Sajid Javid has admitted he previously held non-domicile tax status and kept money in an offshore trust.
Amid an ongoing row over Rishi Sunak's wife's non-dom status, the Health Secretary came clean about his own use of the scheme before entering Parliament in 2010.
Mr Javid also admitted to benefitting from an offshore trust when he worked for Deutsche Bank but said he voluntarily "collapsed the trust" when he became a minister in 2012.
Labour blasted him for "hypocrisy" over the revelations, which came after the Tories hiked national insurance contributions for millions of Brits last week.
Non-dom status is a legal scheme that allows people domiciled abroad to avoid paying UK tax on their overseas income.
The arrangement has come under scrutiny after it emerged that Mr Sunak's wife Akshata Murty held non-dom status, which could have spared her paying millions of pounds in UK tax.
Ms Murty bowed to intense political pressure on Friday and said she will now pay UK tax on her overseas income, which includes an estimated £11.6 million a year in dividends from her billionaire father's IT firm Infosys.

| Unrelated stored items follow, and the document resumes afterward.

(* ===== verification/Authority.v ===== *)
(** * Authority validation ([authority.hpp])

    Every plan pins a snapshot of identities and generations.  The two
    functions of this file list the dimensions on which a completion differs
    from a plan's pinned authority, and on which a pinned snapshot differs from
    the current one; an empty list means accepted. *)

From S2P Require Import Prelude Ids Model.

Record StaleReason := { dimension : string; stale_detail : string }.

Definition validate_completion_against_plan
    (completion : CompletionAuthority) (plan : PlanAuthority) : list StaleReason :=
  let s := PlanAuthority.snapshot plan in
  push_if (CompletionAuthority.plan completion !=? PlanAuthority.plan plan)
    {| dimension := "plan"; stale_detail := "completion plan id mismatch" |} ++
  push_if (CompletionAuthority.plan_generation completion !=? PlanAuthority.plan_generation plan)
    {| dimension := "plan_generation"; stale_detail := "completion plan generation mismatch" |} ++
  push_if (CompletionAuthority.target_generation completion !=? AuthoritySnapshot.target_generation s)
    {| dimension := "target_generation"; stale_detail := "completion target generation mismatch" |} ++
  push_if (CompletionAuthority.worker_boot completion !=? AuthoritySnapshot.worker_boot s)
    {| dimension := "worker_boot"; stale_detail := "completion worker boot mismatch" |} ++
  push_if (CompletionAuthority.epoch completion !=? AuthoritySnapshot.epoch s)
    {| dimension := "epoch"; stale_detail := "completion epoch mismatch" |} ++
  push_if (CompletionAuthority.dataset_generation completion !=? AuthoritySnapshot.dataset_generation s)
    {| dimension := "dataset_generation"; stale_detail := "completion dataset generation mismatch" |} ++
  push_if (CompletionAuthority.region_generation completion !=? AuthoritySnapshot.region_generation s)
    {| dimension := "region_generation"; stale_detail := "completion region generation mismatch" |} ++
  push_if (CompletionAuthority.operation_generation completion !=? AuthoritySnapshot.operation_generation s)
    {| dimension := "operation_generation"; stale_detail := "completion operation generation mismatch" |}.

Definition validate_plan_against_current
    (plan : PlanAuthority) (current : AuthoritySnapshot) : list StaleReason :=
  let s := PlanAuthority.snapshot plan in
  push_if (AuthoritySnapshot.epoch s !=? AuthoritySnapshot.epoch current)
    {| dimension := "epoch"; stale_detail := "coordinator epoch moved" |} ++
  push_if (AuthoritySnapshot.worker_boot s !=? AuthoritySnapshot.worker_boot current)
    {| dimension := "worker_boot"; stale_detail := "worker boot changed" |} ++
  push_if (AuthoritySnapshot.target_generation s !=? AuthoritySnapshot.target_generation current)
    {| dimension := "target_generation"; stale_detail := "target generation moved" |} ++
  push_if (AuthoritySnapshot.memory_domain_generation s !=? AuthoritySnapshot.memory_domain_generation current)
    {| dimension := "memory_domain_generation"; stale_detail := "memory domain generation moved" |} ++
  push_if (AuthoritySnapshot.dataset_generation s !=? AuthoritySnapshot.dataset_generation current)
    {| dimension := "dataset_generation"; stale_detail := "dataset generation moved" |} ++
  push_if (AuthoritySnapshot.region_generation s !=? AuthoritySnapshot.region_generation current)
    {| dimension := "region_generation"; stale_detail := "region generation moved" |} ++
  push_if (AuthoritySnapshot.operation_generation s !=? AuthoritySnapshot.operation_generation current)
    {| dimension := "operation_generation"; stale_detail := "operation generation moved" |} ++
  push_if (negb (bool_decide (AuthoritySnapshot.program_generation s =
                              AuthoritySnapshot.program_generation current)))
    {| dimension := "program_generation"; stale_detail := "program generation moved" |} ++
  push_if (AuthoritySnapshot.capability_generation s !=? AuthoritySnapshot.capability_generation current)
    {| dimension := "capability_generation"; stale_detail := "capability generation moved" |} ++
  push_if (AuthoritySnapshot.policy_generation s !=? AuthoritySnapshot.policy_generation current)
    {| dimension := "policy_generation"; stale_detail := "policy generation moved" |} ++
  push_if (AuthoritySnapshot.evidence_generation s !=? AuthoritySnapshot.evidence_generation current)
    {| dimension := "evidence_generation"; stale_detail := "evidence generation moved" |}.

(** The error text of a rejection: every dimension followed by ["; "]. *)
Definition join_dimensions (l : list StaleReason) : string :=
  fold_left (fun why s => why +:+ dimension s +:+ "; ") l "".

(** Split an emptiness of appended [push_if]s into the conditions. *)
Ltac split_push_if :=
  repeat match goal with
  | |- context [?a ++ ?b = []] => rewrite (app_nil_iff a b)
  | |- context [push_if ?b ?r = []] => rewrite (push_if_nil b r)
  end.

(** The eight dimensions a completion must reproduce. *)
Definition completion_matches (c : CompletionAuthority) (p : PlanAuthority) : Prop :=
  let s := PlanAuthority.snapshot p in
  CompletionAuthority.plan c = PlanAuthority.plan p ∧
  CompletionAuthority.plan_generation c = PlanAuthority.plan_generation p ∧
  CompletionAuthority.target_generation c = AuthoritySnapshot.target_generation s ∧
  CompletionAuthority.worker_boot c = AuthoritySnapshot.worker_boot s ∧
  CompletionAuthority.epoch c = AuthoritySnapshot.epoch s ∧
  CompletionAuthority.dataset_generation c = AuthoritySnapshot.dataset_generation s ∧
  CompletionAuthority.region_generation c = AuthoritySnapshot.region_generation s ∧
  CompletionAuthority.operation_generation c = AuthoritySnapshot.operation_generation s.

Lemma validate_completion_nil c p :
  validate_completion_against_plan c p = [] ↔ completion_matches c p.
Proof.
  unfold validate_completion_against_plan, completion_matches. cbv zeta.
  split_push_if. by rewrite !neqb_false.
Qed.

Lemma validate_plan_nil p current :
  validate_plan_against_current p current = [] ↔
  current = {| AuthoritySnapshot.epoch := AuthoritySnapshot.epoch (PlanAuthority.snapshot p);
     AuthoritySnapshot.worker_boot := AuthoritySnapshot.worker_boot (PlanAuthority.snapshot p);
     AuthoritySnapshot.target := AuthoritySnapshot.target current;
     AuthoritySnapshot.target_generation := AuthoritySnapshot.target_generation (PlanAuthority.snapshot p);
     AuthoritySnapshot.memory_domain_generation :=
       AuthoritySnapshot.memory_domain_generation (PlanAuthority.snapshot p);
     AuthoritySnapshot.dataset_generation := AuthoritySnapshot.dataset_generation (PlanAuthority.snapshot p);
     AuthoritySnapshot.region_generation := AuthoritySnapshot.region_generation (PlanAuthority.snapshot p);
     AuthoritySnapshot.operation_generation := AuthoritySnapshot.operation_generation (PlanAuthority.snapshot p);
     AuthoritySnapshot.program_generation := AuthoritySnapshot.program_generation (PlanAuthority.snapshot p);
     AuthoritySnapshot.capability_generation := AuthoritySnapshot.capability_generation (PlanAuthority.snapshot p);
     AuthoritySnapshot.policy_generation := AuthoritySnapshot.policy_generation (PlanAuthority.snapshot p);
     AuthoritySnapshot.evidence_generation := AuthoritySnapshot.evidence_generation (PlanAuthority.snapshot p);
     AuthoritySnapshot.plan_generation := AuthoritySnapshot.plan_generation current |}.
Proof.
  destruct p as [s pl pg], s, current. unfold validate_plan_against_current. simpl.
  split_push_if. rewrite !neqb_false, negb_false_iff, bool_decide_eq_true.
  split; [by intros; destruct_and!; subst|by intros [= ]; subst].
Qed.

In a statement first reported by the Sunday Times, Mr Javid said: "I have been domiciled in the UK for tax purposes throughout my entire public life.
"Given heightened public interest in these issues, I want to be open about my past tax statuses."
After a posting in New York between 1992 and 1996, where he paid US taxes, Mr Javid returned to the UK where he was a tax resident.
He said: “For some of those years I was non-domiciled for tax purposes, but I paid all UK taxes due on my income and have always done so."
It is unclear where he was domiciled during this period but it is understood not to have been Pakistan, where his father was born.
Mr Javid went on: “In 2006 I moved to Singapore with my family and was therefore no longer a UK tax resident.
"In 2009, upon my return to the UK, I became tax-resident in the UK again and also proactively chose to give up my non-domiciled status by making the UK my ‘domicile of choice’."
He became an MP in 2010 and went on to hold a number of Cabinet jobs, including Chancellor from 2019 to 2020.
Mr Javid also admitted to having some financial investments based in an offshore trust before he returned to the UK and entered Parliament.
He said: "While this was an entirely legitimate arrangement, on becoming a minister in 2012 I decided to voluntarily collapse that trust, repatriate all assets to the UK and pay 50 per cent income tax on those assets.
“This approach deliberately incurred the heaviest possible tax burden, and offset any accrued benefits from the previous trust arrangement, but I believed it was the right thing to do.”
Shadow Health Secretary Wes Streeting said: "Last week Sajid Javid was lecturing struggling taxpayers about their duty to pay higher taxes, but this is the guy who spent six years as a non-dom and had an offshore trust to avoid paying his fair share of tax in Britain.
"Even now, he refuses to say if he was using a tax haven. The hypocrisy stinks.
"The luxury of being able to choose how much tax you pay, where you pay it, and when you pay it, is not one that is enjoyed by most people in this country."